[SUPPLIED DATA Boundary: Start]

(** C34: Preparing a program request always returns; only its actions and its
    context change, and they agree; every action writes an existing value of a
    known, allowed parameter before a call of the program, so the encoder
    never rejects the request for a bad call index; and with actions switched
    off none is left. *)
Theorem prepare_spec (SupportedParams : gmap string ConfigParam) (Serialize : Prog → outcome (list Z))
    (marshal : KConfuzzConfigContext → bool → list Z) (sha1hex : list Z → string) (env : string → string)
    (planner : option Planner) (q : gmap string string) (r : Request) (p : Prog) (data : list Z)
    (Hreg : RegistryOK SupportedParams) (Hpl : ∀ pl, planner = Some pl → planner_ok SupportedParams pl)
    (Hr : plannable r p) (Hser : Serialize p = Ret data) :
  ∃ r', prepareKConfuzz SupportedParams Serialize marshal sha1hex env planner q (Some r) = Ret (Some r') ∧
    r' = set_kconfuzz r (QActions r') (QContext r') ∧
    QActions r' = default [] (Actions <$> QContext r') ∧
    Forall (runnable SupportedParams p) (QActions r') ∧
    (∀ typeRefs target blob run n m,
       SerializeForExecWithKConfuzz typeRefs target blob run p (QActions r') ≠ Ret (inl (ErrActionIndex n m))) ∧
    (ActionsEnabled env = false → QActions r' = []).
Proof.
  destruct (prepare_ok SupportedParams Serialize marshal sha1hex env planner q r p data Hreg Hpl Hr Hser)
    as (r' & E & (H1 & H2 & _ & H4) & H5).
  exists r'. split_and!; try done. intros typeRefs target blob run n m. unfold SerializeForExecWithKConfuzz.
  rewrite (runnable_no_bad SupportedParams p _ H4).
  destruct (serialize_calls _ _ _ _ _ _ _ _) as [w|]; [|done]. cbn [mbind outcome_bind]. by repeat case_decide.
Qed.

(** A corpus candidate that crashed once is enqueued again with the same
    actions although its context has just been quarantined: the filter drops
    the context, but the actions stay in the request and a context is rebuilt
    from them. *)
Theorem requeue_ignores_quarantine (SupportedParams : gmap string ConfigParam) (Serialize : Prog → outcome (list Z))
    (marshal : KConfuzzConfigContext → bool → list Z) (sha1hex : list Z → string) (env : string → string)
    (planner : option Planner) (q : gmap string string) (r : Request) (p : Prog) (data : list Z)
    (output : string) (err : option string) (fromCorpus attempt : Z) (r1 : Request)
    (Hreg : RegistryOK SupportedParams) (Hpl : ∀ pl, planner = Some pl → planner_ok SupportedParams pl)
    (Hsha : ∀ d, sha1hex d ≠ "") (Hr : plannable r p) (Hser : Serialize p = Ret data)
    (Hen : ActionsEnabled env = true) (Hfrom : fromCorpus ≠ 0) (Hatt : attempt < 2)
    (Hprep : prepareKConfuzz SupportedParams Serialize marshal sha1hex env planner q (Some r) = Ret (Some r1))
    (Hne : QActions r1 ≠ []) :
  ∃ q' r2,
    requeue SupportedParams Serialize marshal sha1hex env planner false q r1 Crashed output err 0 fromCorpus attempt
    = Ret (q', Some r2) ∧
    FilterSupportedContext SupportedParams Serialize marshal sha1hex q' (QContext r1) (Some p) = None ∧
    QActions r2 = QActions r1.
Proof.
  destruct (prepare_ok SupportedParams Serialize marshal sha1hex env planner q r p data Hreg Hpl Hr Hser)
    as (r' & E & (H1 & H2 & H3 & H4) & _). rewrite E in Hprep. apply (f_equal (λ o, match o with Ret (Some x) => x | _ => r1 end)) in Hprep.
  cbn in Hprep. subst r'. destruct (QContext r1) as [c|] eqn:Ec; [|done]. cbn in H2.
  assert (Hr1 : plannable r1 p) by (rewrite H1; by destruct Hr as (? & ? & ?)).
  assert (Hnorm : NormalizeKConfuzzConfigActions (Some p) (Actions c) = Actions c).
  { rewrite <-H2, H3. apply Normalize_idemp. }
  set (q' := quarantine_result Serialize marshal sha1hex env q r1 Crashed output err).
  destruct (prepare_again SupportedParams Serialize marshal sha1hex env planner q' r1 p) as (r2 & E2 & Ha & _); [done..|].
  exists q', r2. split_and!; [|  |done].
  - unfold requeue. fold q'. unfold retry_candidate, maxCandidateAttempts. rewrite bool_decide_true by done.
    rewrite bool_decide_true by done. cbn [andb orb].
    assert ((attempt <? (if Risky r1 then if bool_decide (Crashed = Hanged) then 0 else 2 else 3)) = true) as ->.
    { apply Z.ltb_lt. rewrite bool_decide_false by done. destruct (Risky r1); lia. }
    by rewrite E2.
  - assert (Hkey : contextQuarantineKey Serialize marshal sha1hex (Some p) (Some c) ≠ "").
    { erewrite contextQuarantineKey_Some by (rewrite ?Hnorm, <-?H2; done). apply Hsha. }
    apply quarantined_dropped; [done|]. unfold q', quarantine_result. rewrite Ec. cbn [is_ctx andb].
    rewrite (bool_decide_true (Crashed = Crashed ∨ _)) by (by left). rewrite (bool_decide_true (Crashed = Crashed)) by done.
    cbn [andb]. destruct Hr1 as (_ & Hp & _). unfold DangerousConfigResult.
    rewrite decide_False by (rewrite <-H2; intros H; by apply Hne, len_0).
    destruct (OutputLooksLikeEnvFailure output err); rewrite Hp; unfold QuarantineContext;
      rewrite decide_False by done; rewrite lookup_insert_eq; eauto.
Qed.

(** *** Witnesses: a request with one explicit action *)
Definition sample_request : Request :=
  mkRequest RequestTypeProgram (mkExecOpts 0 0 0) (Some sample_prog) [mkAction 1 3 1 0; mkAction 5 3 1 0] None false ""
    "" "" [] false [] [] false 0 None.
Definition sample_prepared : Request :=
  set_kconfuzz sample_request [mkAction 1 3 1 0]
    (Some (mkContext KConfuzzConfigStrategySequence "request-actions" false [mkAction 1 3 1 0])).

Lemma prepare_witness :
  ∃ r', prepareKConfuzz sample_registry sample_serialize sample_marshal sample_digest (λ _, "") None ∅
          (Some sample_request) = Ret (Some r') ∧ Forall (runnable sample_registry sample_prog) (QActions r').
Proof.
  destruct (prepare_spec sample_registry sample_serialize sample_marshal sample_digest (λ _, "") None ∅
    sample_request sample_prog _ sample_registry_ok ltac:(done) ltac:(done) eq_refl) as (r' & E & _ & _ & H & _).
  exists r'. exact (conj E H).
Defined.

Lemma requeue_witness :
  ∃ q' r2,
    requeue sample_registry sample_serialize sample_marshal sample_digest (λ _, "") None false ∅ sample_prepared
      Crashed "" None 0 1 0 = Ret (q', Some r2) ∧
    FilterSupportedContext sample_registry sample_serialize sample_marshal sample_digest q'
      (QContext sample_prepared) (Some sample_prog) = None ∧
    QActions r2 = [mkAction 1 3 1 0].
Proof.
  refine (requeue_ignores_quarantine sample_registry sample_serialize sample_marshal sample_digest (λ _, "") None ∅
    sample_request sample_prog _ "" None 1 0 sample_prepared sample_registry_ok _ _ _ eq_refl eq_refl _ _ _ _);
    [done|discriminate|done|done|lia|by vm_compute|discriminate].
Defined.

[SUPPLIED DATA Boundary: End]

The answer must consist of each line from the entries that contains the string "intros".

  exists r'. split_and!; try done. intros typeRefs target blob run n m. unfold SerializeForExecWithKConfuzz.
    rewrite decide_False by (rewrite <-H2; intros H; by apply Hne, len_0).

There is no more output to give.